Does this mean my Pharaoh hound isn’t descended from the time of Cleopatra? • Well, its not looking good, BUT... • The data and techniques weren’t sufficient to build a statistically strong phylogenetic tree for more than a few breeds. That is, it can’t tell you who was descended from whom, and when... • The clustering only tells how close the breeds, as represented by the individuals tested, are with respect to a certain distance metric. May reflect any number of things including... • morphological similarity in part or whole • behavioral similarity
And then came Tasha... • Scientists at the Broad Institute were able to create a high quality map of Tasha’s genome • “Guide comparative analysis of human genome” • “Explore genetic basis of disease susceptibility, morphological variation and behavioral traits” Lindblad-Toh, K., C. M. Wade, et al. (2005). "Genome sequence, comparative analysis and haplotype structure of the domestic dog." Nature438(7069): 803-819. Broad Institute
Some comparisons with human & mouse genome • Dog genome is ~2.4GB which is smaller than human genome (~2.9GB) or mouse genome (~2.6GB) • Dogs have 18,846 genes vs. 20426 genes in humans: dogs may be closer to “common ancestor” • High degree of synteny (similar genes line up together on chromosomes) • One of the most significant findings was a “common set of functional element corresponding to ~5% of human genome.” The stuff that makes organisms work? • 1.5% protein coding genes, the remainder is clustered around these genes and probably include “regulatory elements, structural elements and RNA genes”
SNPs • An SNP is a location in the genome where the nucleotide base (ATCG) shows some variation across the population. • SNP Rate = bases/SNP • The higher the SNP rate, the ‘closer’ the breeds/individuals are. Lindblad-Toh, K., C. M. Wade, et al. (2005). "Genome sequence, comparative analysis and haplotype structure of the domestic dog." Nature438(7069): 803-819.
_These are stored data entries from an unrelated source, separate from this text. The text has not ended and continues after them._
(** [parseInt(s)] without a radix argument: leading white space, a sign,
    an optional [0x]/[0X] prefix, then the digits; [None] is [NaN].  The
    result is the mathematical integer, which is the JavaScript number as
    long as its magnitude is at most 2^53. *)
Definition parseInt (s : string) : option Z :=
  let s1 := Js.trimStart s in
  let '(sign, s2) :=
    match s1 with
    | String "-"%char r => (-1, r)
    | String "+"%char r => (1, r)
    | _ => (1, s1)
    end in
  let '(radix, s3) :=
    match s2 with
    | String "0"%char (String c r) =>
        if Ascii.eqb c "x"%char || Ascii.eqb c "X"%char then (16%N, r) else (10%N, s2)
    | _ => (10%N, s2)
    end in
  match digits_prefix radix s3 with
  | [] => None
  | ds => Some (sign * number_of radix ds)
  end.

(** [Number.MAX_SAFE_INTEGER]: up to it every integer is a JavaScript
    number. *)
Definition max_safe_integer : Z := 9007199254740991.

(** [v || d] for a query parameter [v]: [undefined] and the empty string
    are falsy. *)
Definition or_default (v : option string) (d : string) : string :=
  match v with
  | None => d
  | Some s => if Js.falsy s then d else s
  end.

End JsNumber.

(** One row of the [/grid] query. *)
Record GridRow : Type := mkGridRow
  { g_cell_id : Z; g_x : Z; g_y : Z; g_is_mask : bool; g_username : option string }.

Inductive Select : Type -> Type :=
| CountCells : Select Z
    (* SELECT COUNT( * ) FROM cells *)
| CountUsernames : Select Z
    (* SELECT COUNT( * ) FROM usernames *)
| CellOfUsername (u : string) : Select (list Z)
    (* SELECT cell_id FROM usernames WHERE username = u *)
| GridPage (limit offset : option Z) : Select (list GridRow).
    (* SELECT c.cell_id, c.x, c.y, c.is_mask, u.username
       FROM cells c LEFT JOIN usernames u ON c.cell_id = u.cell_id
       ORDER BY c.cell_id LIMIT limit OFFSET offset *)

(** [ORDER BY c.cell_id]: insertion before the first row that is not
    smaller.  Rows with equal [cell_id] come in an order the server
    chooses (here, the order of the table): what is stated about the
    order of the listing is stated for tables in which no two cells share
    a [cell_id] and no two claims share a cell, where the order is
    determined. *)
Fixpoint insert_by_id (c : Cell) (l : list Cell) : list Cell :=
  match l with
  | [] => [c]
  | d :: l' => if cell_id c <=? cell_id d then c :: l else d :: insert_by_id c l'
  end.

Definition order_by_id (l : list Cell) : list Cell := fold_right insert_by_id [] l.

Definition grid_row (c : Cell) (u : option string) : GridRow :=
  mkGridRow (cell_id c) (col_x c) (col_y c) (is_mask c) u.

(** [LEFT JOIN]: one row per matching claim, or one row with a null
    username when there is none. *)
Definition join_cell (us : list UsernameRow) (c : Cell) : list GridRow :=
  match filter (fun r => row_cell_id r =? cell_id c) us with
  | [] => [grid_row c None]
  | ms => map (fun r => grid_row c (Some (username r))) ms
  end.

Definition grid_rows (db : DB) : list GridRow :=
  flat_map (join_cell (usernames db)) (order_by_id (cells db)).

Definition max_bigint : Z := 9223372036854775807.

(** A [LIMIT] or [OFFSET] parameter the server accepts: a [bigint] that
    is not negative ([NaN] is not a [bigint]). *)
Definition page_bound (v : option Z) : option nat :=
  match v with
  | Some z => if (0 <=? z) && (z <=? max_bigint) then Some (Z.to_nat z) else None
  | None => None
  end.

(** The result of a statement on the committed tables; [None]: the
    server rejects it. *)
Definition select {R : Type} (q : Select R) (db : DB) : option R :=
  match q in Select R return option R with
  | CountCells => Some (Z.of_nat (length (cells db)))
  | CountUsernames => Some (Z.of_nat (length (usernames db)))
  | CellOfUsername u =>
      Some (map row_cell_id
                (filter (fun r => String.eqb (username r) u) (usernames db)))
  | GridPage limit offset =>
      match page_bound limit, page_bound offset with
      | Some l, Some o => Some (firstn l (skipn o (grid_rows db)))
      | _, _ => None
      end
  end.

(** [await pool.query(q)]; [up = false]: the statement fails whatever it
    is (the server cannot be reached). *)
Definition pool_query {R : Type} (up : bool) (q : Select R) (db : DB) : option R :=
  if up then select q db else None.

Inductive Reply : Type :=
| Running                                  (* "Backend is running" *)
| TestDb (total_cells : Z)                 (* { success: true, total_cells }: the
                                              count, sent as the decimal string pg
                                              returns for a bigint *)
| TestDbError                              (* 500 { success: false } *)
| Season (season limit : Z)                (* { season, limit } *)
| Grid (data : list GridRow)               (* { data } *)
| Found (cell : Z) (name : string)         (* { found: true, cell_id, username } *)
| NotFound                                 (* { found: false } *)
| SearchError                              (* 500 { found: false } *)
| Progress (filled_count : Z).             (* { filled } *)

Definition root_handler : Outcome Reply := Returned Running.

Definition test_db_handler (up : bool) (db : DB) : Outcome Reply :=
  match pool_query up CountCells db with
  | Some count => Returned (TestDb count)
  | None => Returned TestDbError                       (* catch *)
  end.

Definition season_handler : Outcome Reply := Returned (Season 1 SEASON_1_LIMIT).

(** [req.query.offset] and [req.query.limit], each given once or not at
    all.  The handler has no [try]: a rejected statement is thrown. *)
Definition grid_handler (q_offset q_limit : option string) (up : bool) (db : DB)
  : Outcome Reply :=
  let offset := JsNumber.parseInt (JsNumber.or_default q_offset "0") in
  let limit := JsNumber.parseInt (JsNumber.or_default q_limit "5000") in
  match pool_query up (GridPage limit offset) db with
  | Some rows => Returned (Grid rows)
  | None => Thrown
  end.

Definition search_handler (param : string) (up : bool) (db : DB) : Outcome Reply :=
  let username := Js.toLowerCase param in
  match pool_query up (CellOfUsername username) db with
  | Some [] => Returned NotFound
  | Some (cell :: _) => Returned (Found cell username)
  | None => Returned SearchError                       (* catch *)
  end.

Definition progress_handler (up : bool) (db : DB) : Outcome Reply :=
  match pool_query up CountUsernames db with
  | Some count => Returned (Progress count)             (* parseInt(count) *)
  | None => Thrown
  end.

(** ** Vocabulary of the further properties *)

From Stdlib Require Import Sorted.

(** A cell of the table before and after: only [filled] may differ, and
    only from false to true. *)
Definition cell_kept (c c' : Cell) : Prop :=
  cell_id c' = cell_id c /\ col_x c' = col_x c /\ col_y c' = col_y c
  /\ is_mask c' = is_mask c /\ (filled c = true -> filled c' = true).

(** A cell before and after the script: only [is_mask] may differ, only
    from false to true, and only where [hit] holds. *)
Definition mask_kept (hit : Z -> Z -> bool) (c c' : Cell) : Prop :=
  cell_id c' = cell_id c /\ col_x c' = col_x c /\ col_y c' = col_y c
  /\ filled c' = filled c
  /\ (is_mask c = true -> is_mask c' = true)
  /\ (is_mask c' = true -> is_mask c = true \/ hit (col_x c) (col_y c) = true).

(** The indices of the buffer, in the order the script reads them. *)
Definition pixel_indices : list Z :=
  flat_map (fun py => map (fun px => py * GRID_SIZE + px) (range GRID_SIZE))
           (range GRID_SIZE).

(** Every identifier of the ledger is non-empty and in normal form: it has
    no white space at either end and no upper-case letter. *)
Definition ledger_normal (db : DB) : Prop :=
  forall r, In r (usernames db) ->
    username r <> EmptyString /\ normalize (username r) = username r.

(** The claimant of the cell [id], if any. *)
Definition owner (db : DB) (id : Z) : option string :=
  option_map username (find (fun r => row_cell_id r =? id) (usernames db)).

(** The names of a list that are not the empty string. *)
Definition named (l : list string) : list string :=
  filter (fun u => negb (Js.falsy u)) l.

(** Distinct identifiers in normal form, none of them in the ledger. *)
Definition Ready (l : list string) (db : DB) : Prop :=
  NoDup l /\ forall u, In u l -> normalize u = u /\ has_username u db = false.

(** The tables after the candidates [l] have been processed on tables
    [v], one after the other, when no statement fails; [capped]: with the
    season check of [processUsernamesUpload]. *)
Fixpoint settle {P : Picker} (capped : bool) (l : list string) (v : DB) : DB :=
  match l with
  | [] => v
  | x :: l' =>
      if capped && (SEASON_1_LIMIT <=? claim_count v) then v
      else if Js.falsy (normalize x) || has_username (normalize x) v
      then settle capped l' v
      else match pick (filter (free_unlocked []) (cells v)) with
           | None => v
           | Some c => settle capped l' (allocate (normalize x) (cell_id c) v)
           end
  end.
Lindblad-Toh, K., C. M. Wade, et al. (2005). "Genome sequence, comparative analysis and haplotype structure of the domestic dog." Nature438(7069): 803-819. Family Tree
SNPs & Linkage Disequilibrium • LD is a measure that reflects the degree to which elements such as SNPs are correlated, i.e., knowing the value of one lets you predict the value of another. For example, • SNP 1 is A in 25% of the population, and SNP 2 is G in 10% of the population. The laws of probability would say that the frequency of SNP1 = A and SNP2 =G in a given individual => 2.5%. If it is observed to be well above 2.5%, then it is in “linkage disequilibrium”. • Knowing SNP1 in this case helps predict the value SNP2.
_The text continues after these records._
Lemma Forall_update (R : value -> Prop) (k v : value) (d : list (value * value)) :
  Forall (fun e => R (snd e)) d -> R v ->
  Forall (fun e => R (snd e)) (Py.update k v d).
Proof.
  intros F Rv. induction F as [|[k' v'] d Hx F IH]; simpl.
  - now constructor.
  - destruct (Py.eqb k' k); constructor; auto.
Qed.

Lemma Forall_assoc (R : value -> Prop) (k v : value) (d : list (value * value)) :
  Forall (fun e => R (snd e)) d -> Py.assoc k d = Some v -> R v.
Proof.
  intros F. induction F as [|[k' v'] d Hx F IH]; simpl; try discriminate.
  destruct (Py.eqb k' k); auto. intros E. now injection E as <-.
Qed.

(** Whatever a run of the listing does to the map of the monitoring, the
    map holds only runs of the listing. *)
Lemma list_run_for_monitoring_only (P : value -> Prop) (r m m' : value)
  (l l' : list value) (d d' : value) :
  list_run_for_monitoring r (m, l, d) = Ok (m', l', d') ->
  holds_only m P -> P r -> holds_only m' P.
Proof.
  unfold list_run_for_monitoring. intros E [items [-> F]] Pr.
  destruct (Py.get_in r (VStr "metadata") (VStr "project") VNone) as [p|];
    try discriminate.
  destruct (Py.get_in r (VStr "metadata") (VStr "uid") VNone) as [u|];
    try discriminate.
  cbn [rbind] in E.
  destruct (negb (Py.truthy u) || negb (Py.truthy p)).
  - destruct (Py.get r (VStr "metadata") (VDict [])); try discriminate.
    injection E as <- _ _. now exists items.
  - unfold Py.setdefault in E.
    destruct (Py.hashable p) eqn:Hp; try discriminate.
    assert (S : exists inner items1,
              (match Py.assoc p items with
               | Some v => @Ok (value * value) (v, VDict items)
               | None => Ok (VDict [], VDict (items ++ [(p, VDict [])]))
               end) = Ok (VDict inner, VDict items1)
              /\ Py.assoc p items1 = Some (VDict inner)
              /\ Forall (fun e => P (snd e)) inner
              /\ Forall (fun entry =>
                           exists inner,
                             snd entry = VDict inner
                             /\ Forall (fun e => P (snd e)) inner)
                   items1).
    { destruct (Py.assoc p items) as [v|] eqn:A.
      - destruct (Forall_assoc
                    (fun v => exists inner,
                       v = VDict inner /\ Forall (fun e => P (snd e)) inner)
                    _ _ _ F A) as [inner [-> Fi]].
        exists inner, items. auto.
      - exists [], (items ++ [(p, VDict [])])%list. repeat split; auto.
        + now rewrite (assoc_app_fresh _ _ _ _ A), Py_eqb_refl.
        + apply Forall_app. split; auto. constructor; auto. now exists []. }
    destruct S as [inner [items1 [S [A1 [Fi F1]]]]]. rewrite S in E.
    cbn [rbind] in E.
    unfold Py.get in E at 1.
    destruct (Py.hashable u) eqn:Hu; try discriminate. cbn [rbind] in E.
    destruct (Py.truthy match Py.assoc u inner with
                        | Some v => v
                        | None => VNone
                        end).
    + unfold Py.get in E at 1.
      destruct (match Py.assoc u inner with Some v => v | None => VNone end);
        discriminate.
    + unfold Py.getitem, Py.setitem in E. rewrite Hp, A1 in E.
      cbn [rbind] in E. rewrite Hu in E. cbn [rbind] in E.
      injection E as <- _ _. eexists. split; [reflexivity|].
      apply (Forall_update (fun v => exists inner,
                              v = VDict inner /\ Forall (fun e => P (snd e)) inner));
        auto.
      eexists. split; [reflexivity|]. now apply Forall_update.
Qed.

Lemma list_runs_fold_only (P : value -> Prop) (rs : list value) :
  forall m l d m' l' d',
    fold_result (fun acc run => list_run_for_monitoring run acc) rs (m, l, d)
    = Ok (m', l', d') ->
    holds_only m P -> Forall P rs -> holds_only m' P.
Proof.
  induction rs as [|r rs IH]; intros m l d m' l' d' E H F;
    cbn [fold_result] in E.
  - now injection E as <- _ _.
  - inversion F; subst.
    destruct (list_run_for_monitoring r (m, l, d)) as [[[m1 l1] d1]|] eqn:E1;
      try discriminate.
    cbn [rbind] in E. apply (IH _ _ _ _ _ _ E); auto.
    eapply list_run_for_monitoring_only; eauto.
Qed.

Lemma quiet_ret : quiet (ret tt).
Proof. intros w. exists []. now rewrite push_nil. Qed.

Lemma quiet_for_each {A} (xs : list A) (body : A -> unit -> M unit) :
  (forall x, In x xs -> quiet (body x tt)) ->
  quiet (for_each xs tt body).
Proof.
  induction xs as [|x xs IH]; intros H; simpl.
  - apply quiet_ret.
  - intros w. unfold bind.
    destruct (H x (or_introl eq_refl) w) as [evs [E N]]. rewrite E.
    destruct (IH (fun y I => H y (or_intror I)) (push evs w)) as [evs' [E' N']].
    rewrite E', push_push. exists (evs' ++ evs)%list.
    split; auto using no_store_app.
Qed.

(** A run that is settled is left alone, whatever the listing holds. *)
Lemma settled_run_is_left (project run_uid run resources_map : value) (w : world) :
  settled run ->
  _ensure_run_not_stuck_on_non_terminal_state project run_uid run resources_map w
  = (Ok tt, w).
Proof.
  intros [st [S [N I]]]. unfold status_field in S.
  unfold _ensure_run_not_stuck_on_non_terminal_state, bind, lift.
  rewrite S, (truthy_state st N). cbn [negb].
  destruct (Py.in_strings (VStr st) RunStates_non_terminal_states) eqn:E;
    auto.
  apply in_strings_In in E. contradiction.
Qed.

(** The second loop of the monitoring leaves alone a run that the map
    holds, when the run is of another kind or settled. *)
Lemma quiet_ensure_run_not_stuck_step (resources_map project run_uid run : value) :
  Py.truthy run = true -> settled_or_foreign self run ->
  quiet (ensure_run_not_stuck_step self resources_map project (run_uid, run)).
Proof.
  intros T S w. unfold ensure_run_not_stuck_step, try_except.
  unfold bind at 1. rewrite T. cbn [negb]. unfold ret at 1.
  unfold bind at 1. unfold lift at 1.
  change (let? metadata := Py.get run (VStr "metadata") (VDict []) in
          let? labels := Py.get metadata (VStr "labels") (VDict []) in
          Py.get labels (VStr "kind") (VStr ""))%result
    with (kind_of_run run).
  unfold settled_or_foreign in S.
  destruct (kind_of_run run) as [k|e].
  - destruct (Py.eqb (VStr (kind self)) k) eqn:E.
    + apply Py_eqb_eq in E. subst k.
      rewrite settled_run_is_left by auto.
      exists []. now rewrite push_nil.
    + exists []. now rewrite push_nil.
  - exists [Log warning "Failed ensuring run not stuck. Continuing"].
    split; reflexivity.
Qed.

(** X20.  A pass with nothing to do.  When the cluster has no resource
    under the default selector of the kind, the runs of the run store
    name, in their metadata, the project and uid they are stored under,
    no two share them, and each is of another kind or settled (its state
    is set and is not a non-terminal one), a pass of the monitoring ends
    without raising and has written nothing: it has only made calls and
    logs, and the cluster, the run store and the log archive are as they
    were. *)
Theorem monitoring_is_idle_on_settled_runs (w : world) :
  filter (selects (_get_default_label_selector self None)) (pods w) = [] ->
  filter (selects (_get_default_label_selector self None)) (crds w) = [] ->
  Forall keyed_by_metadata (runs w) ->
  NoDup (map fst (runs w)) ->
  Forall (fun row => settled_or_foreign self (snd row)) (runs w) ->
  exists evs,
    monitor_runs self w = (Ok tt, push evs w) /\ no_store evs = true.
Proof.
  intros Lp Lc K D S. unfold monitor_runs.
  assert (L : exists ev,
            is_store ev = false
            /\ (if crd_info_given self
                then _list_crd_objects self resolve_namespace
                       (_get_default_label_selector self None)
                else pods <- _list_pods resolve_namespace
                               (_get_default_label_selector self None) ;;
                     ret (VList pods))%monad w
               = (Ok (VList []), push [ev] w)).
  { unfold _list_crd_objects.
    destruct (_get_crd_info self) as [[crd_group crd_version] crd_plural].
    destruct (crd_info_given self).
    - unfold try_except, bind, K8s.list_namespaced_custom_object, bind, emit, lift.
      destruct crd_defined; cbn -[filter].
      + rewrite Lc. eexists (ListCustomObjects _ _ _ _ _). split; reflexivity.
      + eexists (ListCustomObjects _ _ _ _ _). split; reflexivity.
    - unfold _list_pods, K8s.list_namespaced_pod, bind, emit, ret.
      cbn -[filter]. rewrite Lp. eexists (ListPods _ _). split; reflexivity. }
  destruct L as [ev [Ne L]]. unfold bind at 1. rewrite L.
  destruct (list_runs_fold (runs w) [] (VDict [])) as [m [E _]]; auto.
  { intros p u Hp Hu. unfold Py.get_in, Py.get. now rewrite Hp, Hu. }
  assert (O : holds_only m (fun run => Py.truthy run = true
                                       /\ settled_or_foreign self run)).
  { eapply list_runs_fold_only; [exact E | now exists [] |].
    rewrite Forall_forall in *. intros r I. apply in_map_iff in I.
    destruct I as [[[p u] r0] [<- I]]. split.
    - destruct (K _ I) as [[N1 [_ [T _]]] _].
      apply (get_in_found_truthy _ _ _ _ N1). intros ->. discriminate.
    - exact (S _ I). }
  unfold bind at 1. unfold _list_runs_for_monitoring, RunStore.list_runs.
  unfold bind at 1. unfold bind at 1. unfold emit. cbn [runs record push].
  rewrite list_all_runs. unfold bind at 1. unfold lift at 1. rewrite E.
  cbn [Py.truthy]. unfold bind at 1. unfold ret at 1.
  unfold bind at 1. unfold ret at 1.
  unfold bind at 1. unfold lift at 1. cbn [Py.iter].
  unfold bind at 1. cbn [for_each]. unfold ret at 1.
  destruct O as [entries [-> F]].
  unfold bind at 1. unfold lift at 1. cbn [items].
  assert (Q : quiet
                (for_each entries tt
                   (fun (entry : value * value) (_ : unit) =>
                      let '(project, runs) := entry in
                      if Py.truthy runs then
                        runs <- lift (items runs) ;;
                        for_each runs tt
                          (fun entry _ =>
                             ensure_run_not_stuck_step self (VDict []) project entry)
                      else ret tt))).
  { apply quiet_for_each. intros [project runs0] I.
    rewrite Forall_forall in F. destruct (F _ I) as [inner [R Fi]].
    cbn [snd] in R. subst runs0.
    destruct (Py.truthy (VDict inner)); [|apply quiet_ret].
    intros w0. unfold bind, lift. cbn [items].
    apply quiet_for_each. intros [run_uid run] Ir.
    rewrite Forall_forall in Fi. destruct (Fi _ Ir) as [T Sr].
    now apply quiet_ensure_run_not_stuck_step. }
  destruct (Q (record ListRuns (push [ev] w))) as [evs [Eq N]].
  unfold ret at 1. cbv beta iota. cbn [items]. rewrite Eq.
  exists (evs ++ [ListRuns; ev])%list. split.
  - f_equal. unfold push. cbn. now rewrite <- app_assoc.
  - apply no_store_app; auto. cbn. now rewrite Ne.
Qed.

End MoreQuiet.

Lemma monitoring_is_idle_on_settled_runs_witness :
  let platform := indoors (at_ 10 0 0) in
  let w := cluster_of [] [completed_run] in
  exists evs,
    monitor_runs job_handler w = (Ok tt, push evs w) /\ no_store evs = true.
Proof.
  intros platform w.
  refine (monitoring_is_idle_on_settled_runs (platform := platform) job_handler
            w eq_refl eq_refl _ _ _).
  - repeat constructor.
  - repeat constructor. simpl. tauto.
  - constructor; [|constructor]. intros _. exists "completed".
    split; [reflexivity|]. split; [discriminate|].
    simpl. intuition discriminate.
Defined.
Lindblad-Toh, K., C. M. Wade, et al. (2005). "Genome sequence, comparative analysis and haplotype structure of the domestic dog." Nature438(7069): 803-819. Ostrander, E. A. and R. K. Wayne (2005). "The canine genome." Genome Research15: 1706-1716. Structure seen in Boxer consistent across breeds • But LD varies 10x across breeds reflecting origin & pop. size.
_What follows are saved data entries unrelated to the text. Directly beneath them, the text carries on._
(* ===== verification/_CoqProject ===== *)
-Q . S2P
Prelude.v
Floats.v
Text.v
Crc32c.v
Sha256.v
Key.v
Document.v
DirEntry.v
Directory.v
Geometry.v
Stripe.v
WriteLog.v
RamCache.v
LruCache.v
Clfus.v
RamCaches.v
Volume.v
VolumeSpec.v
VolumeCommit.v
VolumeFile.v
VolumeOpen.v
Alternates.v
AlternateSpec.v
AlternateChain.v
AlternateEdit.v
AlternateWrite.v
AlternateCommit.v
AlternateStore.v
VolumeOps.v
Cache.v
CacheSpec.v
BorrowProtocol.v
Waits.v
TokenLock.v
Seqlock.v
HttpMetadata.v
HttpAlternate.v
HitTracker.v
WorkQueue.v
AdaptivePool.v
ForkGate.v
Rounding.v
LoadMonitor.v
Engine.v
EngineSpec.v
Support.v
The big story • Wolf to dog created a bottleneck resulting in subset of wolf haplotypes • Pre-breed dogs characterized by diverse short haplotype blocks • Selective breeding created new bottleneck • Breeds characterized by long breed specific haplotype blocks made up of short ancestral blocks
The big story continued... • Within a typical 10KB region... • ~10 distinct haplotypes across breeds • Within a single breed, typically see 4 haplotypes with the 2 most common accounting for 80% of the frequency • Across breeds, haplotypes & frequency vary, but a high degree of sharing
So why do you care? • The structure of the dog genome means that it is dramatically easier to identify genetic basis for disease in dogs • 10-15K SNPs vs. 300K SNPs in humans to provide coverage • 99% chance of detecting locus given 100 affected and un-affected dogs in case of a single dominant gene • More difficult in case of multiple interacting genes, but still very high chance • Within breed and cross breed comparisons will be useful.